Saved data entries>

________________________

Lemma sample_classes_hierarchy : hierarchy sample_classes Z.to_nat.
Proof.
  split.
  - intros b b' c [-> _]%sample_classes_child [-> _]%sample_classes_child. done.
  - intros b c [-> ->]%sample_classes_child. lia.
  - intros b c [-> ->]%sample_classes_child. vm_compute. reflexivity.
  - intros b Hb. assert (map_Forall (fun _ cs => cs <> []) (base_to_derived_ sample_classes)) as H.
    { apply (bool_decide_unpack _). vm_compute. exact I. }
    by apply (H b [] Hb).
Qed.

Lemma sample_object_ok i flags x p q :
  in_width 32 i -> i <> 0 -> flags = 0 \/ flags = 1 -> in_width 32 x ->
  pointer_ok sample_heap p -> pointer_ok sample_heap q ->
  object_ok sample_layout sample_classes sample_heap i (sample_object flags x p q).
Proof.
  intros Hi Hi0 Hf Hx Hp Hq.
  assert (forall c ms, o_members (sample_object flags x p q) !! c = Some ms ->
    (c = 20 /\ ms = [VBase 10; VPtr p; VPtr q]) \/ (c = 10 /\ ms = [VData (val:=sample_val) tt x])) as Hm.
  { intros c ms. simpl. intros [[<- <-] | [_ [<- <-]%lookup_singleton_Some]]%lookup_insert_Some; auto. }
  assert (forall c, part (sample_object flags x p q) c -> c = 20 \/ c = 10) as Hpart.
  { intros c Hc. destruct Hc as [|c c' ms _ Hms Hc']; [by left|]. right.
    destruct (Hm c ms Hms) as [[_ ->] | [_ ->]]; set_solver. }
  split.
  - done.
  - destruct Hf as [-> | ->]; split; vm_compute; try done; split; congruence.
  - intros c ms [[-> ->] | [-> ->]]%Hm; unfold sample_layout; simpl;
      repeat (apply List.Forall2_cons); try apply List.Forall2_nil; done.
  - intros c. split.
    + intros [ms [[-> ->] | [-> ->]]%Hm]; [constructor|].
      eapply (part_base _ 20); [constructor|reflexivity|]. apply list_elem_of_here.
    + intros [-> | ->]%Hpart; eexists; reflexivity.
  - split; vm_compute; reflexivity.
  - intros c [-> | ->]%Hpart _; [exists 0%nat; constructor|]. exists 1%nat.
    econstructor; [|constructor]. exists [20]. split; [vm_compute; reflexivity|]. apply list_elem_of_here.
Qed.

Lemma save_load_roundtrip_witness :
  exists store L,
    SaveRoot sample_classes sample_heap (S (size (nodes sample_heap))) (PLoaded 1) ∅ = Defined store /\
    LoadRoot sample_layout sample_classes store (S (size (nodes sample_heap))) 1 0 ∅
    = Defined (L, PLoaded 1) /\
    is_Some (L !! 1) /\
    (forall i oi, L !! i = Some oi ->
       exists o, sample_heap !! i = Some o /\ oi = view_object sample_heap o) /\
    (forall i oi c ms j, L !! i = Some oi -> o_members oi !! c = Some ms ->
       VPtr (PLoaded j) ∈ ms -> is_Some (L !! j)).
Proof.
  apply (save_load_roundtrip sample_layout sample_classes Z.to_nat sample_heap 1
           (sample_object 0 7 (PLoaded 2) (PUnloaded 0 2))).
  - intros i o Hi. unfold sample_heap in Hi.
    apply lookup_insert_Some in Hi as [[<- <-] | [_ Hi]];
      [|apply lookup_insert_Some in Hi as [[<- <-] | [_ [<- <-]%lookup_singleton_Some]]];
      (apply sample_object_ok; [split; lia|lia|auto|split; lia| |]);
      simpl; try (by eexists; reflexivity); (split_and!; [split; lia|split; lia|by left]).
  - exact sample_classes_hierarchy.
  - reflexivity.
Defined.

(** The sample evaluated: 2 points back to 1, and 3 stays unloaded. *)
Definition sample_reload : outcome (gmap Z (object (ty:=unit) (val:=sample_val))) :=
  let* store := SaveRoot (val:=sample_val) sample_classes sample_heap 9 (PLoaded 1) ∅ in
  let* (L, _) := LoadRoot (val:=sample_val) sample_layout sample_classes store 9 1 0 ∅ in
  Defined L.

Definition sample_members (L : gmap Z (object (ty:=unit) (val:=sample_val))) (i c : Z)
    : option (list (value (ty:=unit) (val:=sample_val))) :=
  match L !! i with Some o => o_members o !! c | None => None end.

Example sample_loaded :
  (let* L := sample_reload in Defined (sample_members L 2 20, sample_members L 3 20))
  = Defined (Some [VBase 10; VPtr (PLoaded 1); VPtr (PUnloaded 3 1)], None).
Proof. vm_compute. reflexivity. Qed.

End DomainProperties.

________________________

Task statement>
Copy the records above exactly, leaving nothing out.

The completed task>
Lemma sample_classes_hierarchy : hierarchy sample_classes Z.to_nat.
Proof.
  split.
  - intros b b' c [-> _]%sample_classes_child [-> _]%sample_classes_child. done.
  - intros b c [-> ->]%sample_classes_child. lia.
  - intros b c [-> ->]%sample_classes_child. vm_compute. reflexivity.
  - intros b Hb. assert (map_Forall (fun _ cs => cs <> []) (base_to_derived_ sample_classes)) as H.
    { apply (bool_decide_unpack _). vm_compute. exact I. }
    by apply (H b [] Hb).
Qed.

Lemma sample_object_ok i flags x p q :
  in_width 32 i -> i <> 0 -> flags = 0 \/ flags = 1 -> in_width 32 x ->
  pointer_ok sample_heap p -> pointer_ok sample_heap q ->
  object_ok sample_layout sample_classes sample_heap i (sample_object flags x p q).
Proof.
  intros Hi Hi0 Hf Hx Hp Hq.
  assert (forall c ms, o_members (sample_object flags x p q) !! c = Some ms ->
    (c = 20 /\ ms = [VBase 10; VPtr p; VPtr q]) \/ (c = 10 /\ ms = [VData (val:=sample_val) tt x])) as Hm.
  { intros c ms. simpl. intros [[<- <-] | [_ [<- <-]%lookup_singleton_Some]]%lookup_insert_Some; auto. }
  assert (forall c, part (sample_object flags x p q) c -> c = 20 \/ c = 10) as Hpart.
  { intros c Hc. destruct Hc as [|c c' ms _ Hms Hc']; [by left|]. right.
    destruct (Hm c ms Hms) as [[_ ->] | [_ ->]]; set_solver. }
  split.
  - done.
  - destruct Hf as [-> | ->]; split; vm_compute; try done; split; congruence.
  - intros c ms [[-> ->] | [-> ->]]%Hm; unfold sample_layout; simpl;
      repeat (apply List.Forall2_cons); try apply List.Forall2_nil; done.
  - intros c. split.
    + intros [ms [[-> ->] | [-> ->]]%Hm]; [constructor|].
      eapply (part_base _ 20); [constructor|reflexivity|]. apply list_elem_of_here.
    + intros [-> | ->]%Hpart; eexists; reflexivity.
  - split; vm_compute; reflexivity.
  - intros c [-> | ->]%Hpart _; [exists 0%nat; constructor|]. exists 1%nat.
    econstructor; [|constructor]. exists [20]. split; [vm_compute; reflexivity|]. apply list_elem_of_here.
Qed.

Lemma save_load_roundtrip_witness :
  exists store L,
    SaveRoot sample_classes sample_heap (S (size (nodes sample_heap))) (PLoaded 1) ∅ = Defined store /\
    LoadRoot sample_layout sample_classes store (S (size (nodes sample_heap))) 1 0 ∅
    = Defined (L, PLoaded 1) /\
    is_Some (L !! 1) /\
    (forall i oi, L !! i = Some oi ->
       exists o, sample_heap !! i = Some o /\ oi = view_object sample_heap o) /\
    (forall i oi c ms j, L !! i = Some oi -> o_members oi !! c = Some ms ->
       VPtr (PLoaded j) ∈ ms -> is_Some (L !! j)).
Proof.
  apply (save_load_roundtrip sample_layout sample_classes Z.to_nat sample_heap 1
           (sample_object 0 7 (PLoaded 2) (PUnloaded 0 2))).
  - intros i o Hi. unfold sample_heap in Hi.
    apply lookup_insert_Some in Hi as [[<- <-] | [_ Hi]];
      [|apply lookup_insert_Some in Hi as [[<- <-] | [_ [<- <-]%lookup_singleton_Some]]];
      (apply sample_object_ok; [split; lia|lia|auto|split; lia| |]);
      simpl; try (by eexists; reflexivity); (split_and!; [split; lia|split; lia|by left]).
  - exact sample_classes_hierarchy.
  - reflexivity.
Defined.

(** The sample evaluated: 2 points back to 1, and 3 stays unloaded. *)
Definition sample_reload : outcome (gmap Z (object (ty:=unit) (val:=sample_val))) :=
  let* store := SaveRoot (val:=sample_val) sample_classes sample_heap 9 (PLoaded 1) ∅ in
  let* (L, _) := LoadRoot (val:=sample_val) sample_layout sample_classes store 9 1 0 ∅ in
  Defined L.

Definition sample_members (L : gmap Z (object (ty:=unit) (val:=sample_val))) (i c : Z)
    : option (list (value (ty:=unit) (val:=sample_val))) :=
  match L !! i with Some o => o_members o !! c | None => None end.

Example sample_loaded :
  (let* L := sample_reload in Defined (sample_members L 2 20, sample_members L 3 20))
  = Defined (Some [VBase 10; VPtr (PLoaded 1); VPtr (PUnloaded 3 1)], None).
Proof. vm_compute. reflexivity. Qed.

End DomainProperties.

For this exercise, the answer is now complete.